Cosmology max tegmark lecture 2 of 3
Early life

Tegmark was born in Sweden, the son of Karin Tegmark and American-born professor emeritus of mathematics Harold S. Shapiro. He graduated from the Royal Institute of Technology in Stockholm, Sweden and the Stockholm School of Economics and later received his PhD from the University of California, Berkeley. After having worked at the University of Pennsylvania, he is now at the Massachusetts Institute of Technology. While in high school, Tegmark and a friend created and sold a word processor written in pure machine code for the Swedish eight-bit computer ABC 80, and a 3D Tetris-like game.
Career

His research has focused on cosmology, combining theoretical work with new measurements to place constraints on cosmological models and their free parameters, often in collaboration with experimentalists. He has over 200 publications, of which nine have been cited over 500 times. He has developed data analysis tools based on information theory and applied them to cosmic microwave background experiments such as COBE, QMAP, and WMAP, and to galaxy redshift surveys such as the Las Campanas Redshift Survey, the 2dF Survey and the Sloan Digital Sky Survey.
With Daniel Eisenstein and Wayne Hu, he introduced the idea of using baryon acoustic oscillations as a standard ruler. With Angelica de Oliveira-Costa and Andrew Hamilton, he discovered the anomalous multipole alignment in the WMAP data sometimes referred to as the "axis of evil". With Anthony Aguirre, he developed the cosmological interpretation of quantum mechanics.
Tegmark has also formulated the "Ultimate Ensemble theory of everything", whose only postulate is that "all structures that exist mathematically exist also physically". This simple theory, with no free parameters at all, suggests that in those structures complex enough to contain self-aware substructures (SASs), these SASs will subjectively perceive themselves as existing in a physically "real" world. This idea is formalized as the mathematical universe hypothesis, described in his book Our Mathematical Universe.

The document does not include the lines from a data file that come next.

(** The non-strict load of a group from the merged dictionary, when the
    checkpoint is one of the architecture. *)
Lemma group_load_fits block_name (g : ResNet.group (T:=T)) ck :
  In block_name group_names ->
  NoDup (Dict.keys ck) -> prefixed ck ->
  group_fits block_name ck g ->
  load_state_dict g (ResNet.merged_dict block_name ck) false
  = (map_parameters (under block_name ck) "" g, []).
Proof.
  intros Hb Hn Hp Hf. unfold load_state_dict. f_equal.
  - apply map_parameters_ext. intros k v Hin. unfold under, copy_.
    now rewrite (@get_merged_dict_group _ _ block_name ck g k v Hb Hn Hp Hin).
  - rewrite filter_none; [reflexivity|]. intros [k v] Hin.
    pose proof (Hf k v Hin) as E.
    unfold size_mismatch in *. cbn [fst snd] in *.
    now rewrite (@get_merged_dict_group _ _ block_name ck g k v Hb Hn Hp Hin).
Qed.

(** One round of the loop, when the file is there and fits. *)
Lemma load_block_ok choice root name block_name idx c ck
      (s : ResNet.call_state (T:=T)) g :
  In block_name group_names ->
  Py.index (ResNet.block_names (ResNet.self s)) block_name = Some idx ->
  nth_error choice idx = Some c ->
  fs (Py.format_model_path root name (c + 1)) = Some ck ->
  ResNet.getattr (ResNet.self s) block_name = Some g ->
  NoDup (Dict.keys ck) -> prefixed ck ->
  group_fits block_name ck g ->
  ResNet.load_block fs choice root name block_name s
  = ({| ResNet.self :=
          ResNet.store_group (ResNet.self s) block_name
                             (map_parameters (under block_name ck) "" g);
        ResNet.opened :=
          (ResNet.opened s ++ [Py.format_model_path root name (c + 1)])%list |},
     inr tt).
Proof.
  intros Hb Hi Hc Hfs Hg Hn Hp Hf.
  unfold ResNet.load_block, ResNet.bind, ResNet.get_self.
  rewrite Hi. cbn [ResNet.ret]. unfold ResNet.subscript. rewrite Hc.
  cbn [ResNet.ret]. unfold ResNet.torch_load. rewrite Hfs.
  unfold ResNet.group_load_state_dict, ResNet.bind, ResNet.get_self.
  cbn [ResNet.self]. rewrite Hg.
  rewrite (@group_load_fits block_name g ck Hb Hn Hp Hf). reflexivity.
Qed.

(** The instance after the five group loads: each group has taken, for
    each of its parameters, the entry of its own checkpoint under the
    name of the group. *)
Definition groups_loaded (m : ResNet.t (T:=T)) (ck1 ck2 ck3 ck4 ck5 : Dict.t T)
  : ResNet.t (T:=T) :=
  ResNet.with_children m (ResNet.conv1 m) (ResNet.bn1 m)
    (Sequential.map_named (under "layer1" ck1) "" (ResNet.layer1 m))
    (Sequential.map_named (under "layer2" ck2) "" (ResNet.layer2 m))
    (Sequential.map_named (under "layer3" ck3) "" (ResNet.layer3 m))
    (Sequential.map_named (under "layer4" ck4) "" (ResNet.layer4 m))
    (Linear.map_named (under "fc" ck5) "" (ResNet.fc m)).

(** The loop of the two loaders, when the five files are there and are
    checkpoints of the architecture. *)
Lemma load_groups_ok choice root name (s : ResNet.call_state (T:=T))
      c1 c2 c3 c4 c5 rest ck1 ck2 ck3 ck4 ck5 :
  let m := ResNet.self s in
  let path c := Py.format_model_path root name (c + 1) in
  ResNet.block_names m = group_names ->
  choice = c1 :: c2 :: c3 :: c4 :: c5 :: rest ->
  fs (path c1) = Some ck1 -> fs (path c2) = Some ck2 ->
  fs (path c3) = Some ck3 -> fs (path c4) = Some ck4 ->
  fs (path c5) = Some ck5 ->
  checkpoint_ok m ck1 = true -> checkpoint_ok m ck2 = true ->
  checkpoint_ok m ck3 = true -> checkpoint_ok m ck4 = true ->
  checkpoint_ok m ck5 = true ->
  ResNet.for_each group_names (ResNet.load_block fs choice root name) s
  = ({| ResNet.self := groups_loaded m ck1 ck2 ck3 ck4 ck5;
        ResNet.opened :=
          (ResNet.opened s
           ++ [path c1; path c2; path c3; path c4; path c5])%list |},
     inr tt).
Proof.
  intros m path Hnames -> F1 F2 F3 F4 F5 K1 K2 K3 K4 K5.
  apply checkpoint_ok_inv in K1, K2, K3, K4, K5.
  destruct K1 as (N1 & P1 & Q1), K2 as (N2 & P2 & Q2), K3 as (N3 & P3 & Q3),
           K4 as (N4 & P4 & Q4), K5 as (N5 & P5 & Q5).
  unfold group_names. cbn [ResNet.for_each].
  assert (Hn : forall m' : ResNet.t (T:=T),
             ResNet.block_names m' = ResNet.block_names m ->
                          ResNet.block_names m'
                          = ["layer1"; "layer2"; "layer3"; "layer4"; "fc"])
    by (intros m' ->; exact Hnames).
  unfold ResNet.bind at 1.
  erewrite (@load_block_ok _ _ _ "layer1" 0 c1 ck1 _ _);
    [ | cbn; tauto | rewrite Hn; reflexivity | reflexivity
      | exact F1 | reflexivity | exact N1 | exact P1
      | now apply (group_fits_of_fits m) ].
  unfold ResNet.bind at 1.
  erewrite (@load_block_ok _ _ _ "layer2" 1 c2 ck2 _ _);
    [ | cbn; tauto | rewrite Hn; reflexivity | reflexivity
      | exact F2 | reflexivity | exact N2 | exact P2
      | now apply (group_fits_of_fits m) ].
  unfold ResNet.bind at 1.
  erewrite (@load_block_ok _ _ _ "layer3" 2 c3 ck3 _ _);
    [ | cbn; tauto | rewrite Hn; reflexivity | reflexivity
      | exact F3 | reflexivity | exact N3 | exact P3
      | now apply (group_fits_of_fits m) ].
  unfold ResNet.bind at 1.
  erewrite (@load_block_ok _ _ _ "layer4" 3 c4 ck4 _ _);
    [ | cbn; tauto | rewrite Hn; reflexivity | reflexivity
      | exact F4 | reflexivity | exact N4 | exact P4
      | now apply (group_fits_of_fits m) ].
  unfold ResNet.bind at 1.
  erewrite (@load_block_ok _ _ _ "fc" 4 c5 ck5 _ _);
    [ | cbn; tauto | rewrite Hn; reflexivity | reflexivity
      | exact F5 | reflexivity | exact N5 | exact P5
      | now apply (group_fits_of_fits m) ].
  cbn [ResNet.ret ResNet.self ResNet.opened].
  rewrite <- !app_assoc. reflexivity.
Qed.

End GroupLoad.

(** ** C3: what [load_gumbel_weight] loads *)

Section LoadGumbel.
Context {T : Type} `{TensorEngine T}.
Variable fs : string -> option (Dict.t T).

Lemma checkpoint_ok_after_load (m : ResNet.t (T:=T)) sd ck :
  checkpoint_ok m ck = true ->
  checkpoint_ok (map_parameters (copy_ sd) "" m) ck = true.
Proof.
  unfold checkpoint_ok. rewrite !andb_true_iff. intros [[Hn Hp] Hf].
  repeat split; try assumption. now apply fits_after_load.
Qed.

(** The non-strict load of the whole network from a checkpoint that
    fits. *)
Lemma self_load_ok (s : ResNet.call_state (T:=T)) ck :
  fits ck (state_dict "" (ResNet.self s)) = true ->
  ResNet.self_load_state_dict ck false s
  = ({| ResNet.self := map_parameters (copy_ ck) "" (ResNet.self s);
        ResNet.opened := ResNet.opened s |}, inr tt).
Proof.
  intros Hf. unfold ResNet.self_load_state_dict, ResNet.bind, ResNet.get_self,
    ResNet.put_self, load_state_dict. cbn [fst snd ResNet.self ResNet.opened].
  now rewrite (fits_no_errors _ _ Hf).
Qed.

Lemma five_entries {A : Type} (d : A) (l : list A) :
  List.length l = 5 ->
  l = [nth 0 l d; nth 1 l d; nth 2 l d; nth 3 l d; nth 4 l d].
Proof.
  destruct l as [|a0 [|a1 [|a2 [|a3 [|a4 [|a5 l]]]]]]; try discriminate.
  reflexivity.
Qed.


End LoadGumbel.

(** ** C4: strict and non-strict loads *)

Section Strictness.
Context {T : Type} `{TensorEngine T}.
Variable fs : string -> option (Dict.t T).

Definition is_size_mismatch (e : load_error) : Prop :=
  match e with
  | Size_mismatch _ => True
  | _ => False
  end.

Definition is_key_error (e : load_error) : Prop :=
  match e with
  | Unexpected_keys _ | Missing_keys _ => True
  | Size_mismatch _ => False
  end.

(** The keys of the checkpoint are not exactly the names the module
    expects. *)
Definition keys_differ {M : Type} `{Module T M} (m : M) (ck : Dict.t T) : Prop :=
  exists k,
    (In k (Dict.keys ck) /\ ~ In k (Dict.keys (state_dict "" m)))
    \/ (In k (Dict.keys (state_dict "" m)) /\ ~ In k (Dict.keys ck)).

Lemma mem_false_iff (k : string) (d : Dict.t T) :
  Dict.mem k d = false <-> ~ In k (Dict.keys d).
Proof.
  unfold Dict.mem. rewrite <- DictFacts.get_None_not_In.
  destruct (Dict.get k d); split; congruence.
Qed.

Lemma nonempty_msg_in mk ks k :
  In k ks -> In (mk ks) (nonempty_msg mk ks).
Proof. destruct ks; [intros []|]. intros _. now left. Qed.

(** A strict load reports a key error as soon as the keys differ. *)
Lemma strict_load_key_error {M : Type} `{Module T M} (m : M) (ck : Dict.t T) :
  keys_differ m ck ->
  exists e, In e (snd (load_state_dict m ck true)) /\ is_key_error e.
Proof.
  intros [k [[Hin Hout]|[Hin Hout]]]; unfold load_state_dict; cbn [snd].
  - eexists. split.
    + apply in_or_app. right. apply in_or_app. left.
      apply nonempty_msg_in with (k := k).
      apply filter_In. split; [exact Hin|].
      apply negb_true_iff. now apply mem_false_iff.
    + exact I.
  - eexists. split.
    + apply in_or_app. left. apply nonempty_msg_in with (k := k).
      apply filter_In. split; [exact Hin|].
      apply negb_true_iff. now apply mem_false_iff.
    + exact I.
Qed.

(** A non-strict load reports size mismatches only. *)
Lemma nonstrict_load_errors {M : Type} `{Module T M} (m : M) (sd : Dict.t T) :
  Forall is_size_mismatch (snd (load_state_dict m sd false)).
Proof.
  unfold load_state_dict. cbn [snd]. apply Forall_forall.
  intros e He. apply in_map_iff in He. now destruct He as [kv [<- _]].
Qed.

(** A key the checkpoint does not have leaves the parameter as it was. *)
Lemma nonstrict_load_missing {M : Type} {Mod : Module T M}
      {Laws : ModuleLaws Mod} (m : M) (sd : Dict.t T) (strict : bool) k v :
  In (k, v) (state_dict "" m) -> Dict.get k sd = None ->
  In (k, v) (state_dict "" (fst (load_state_dict m sd strict))).
Proof.
  intros Hin Hg. unfold load_state_dict. cbn [fst].
  rewrite state_dict_map. apply in_map_iff. exists (k, v).
  split; [|exact Hin]. cbn [fst snd]. unfold copy_. now rewrite Hg.
Qed.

Tegmark was elected Fellow of the American Physical Society in 2012 for, according to the citation, "his contributions to cosmology, including precision measurements from cosmic microwave background and galaxy clustering data, tests of inflation and gravitation theories, and the development of a new technology for low-frequency radio interferometry".
Personal life
He was married to astrophysicist Angelica de Oliveira-Costa in 1997, and divorced in 2009. They have two sons. On August 5, 2012, Tegmark married Meia Chita, a Boston University Ph.D. candidate.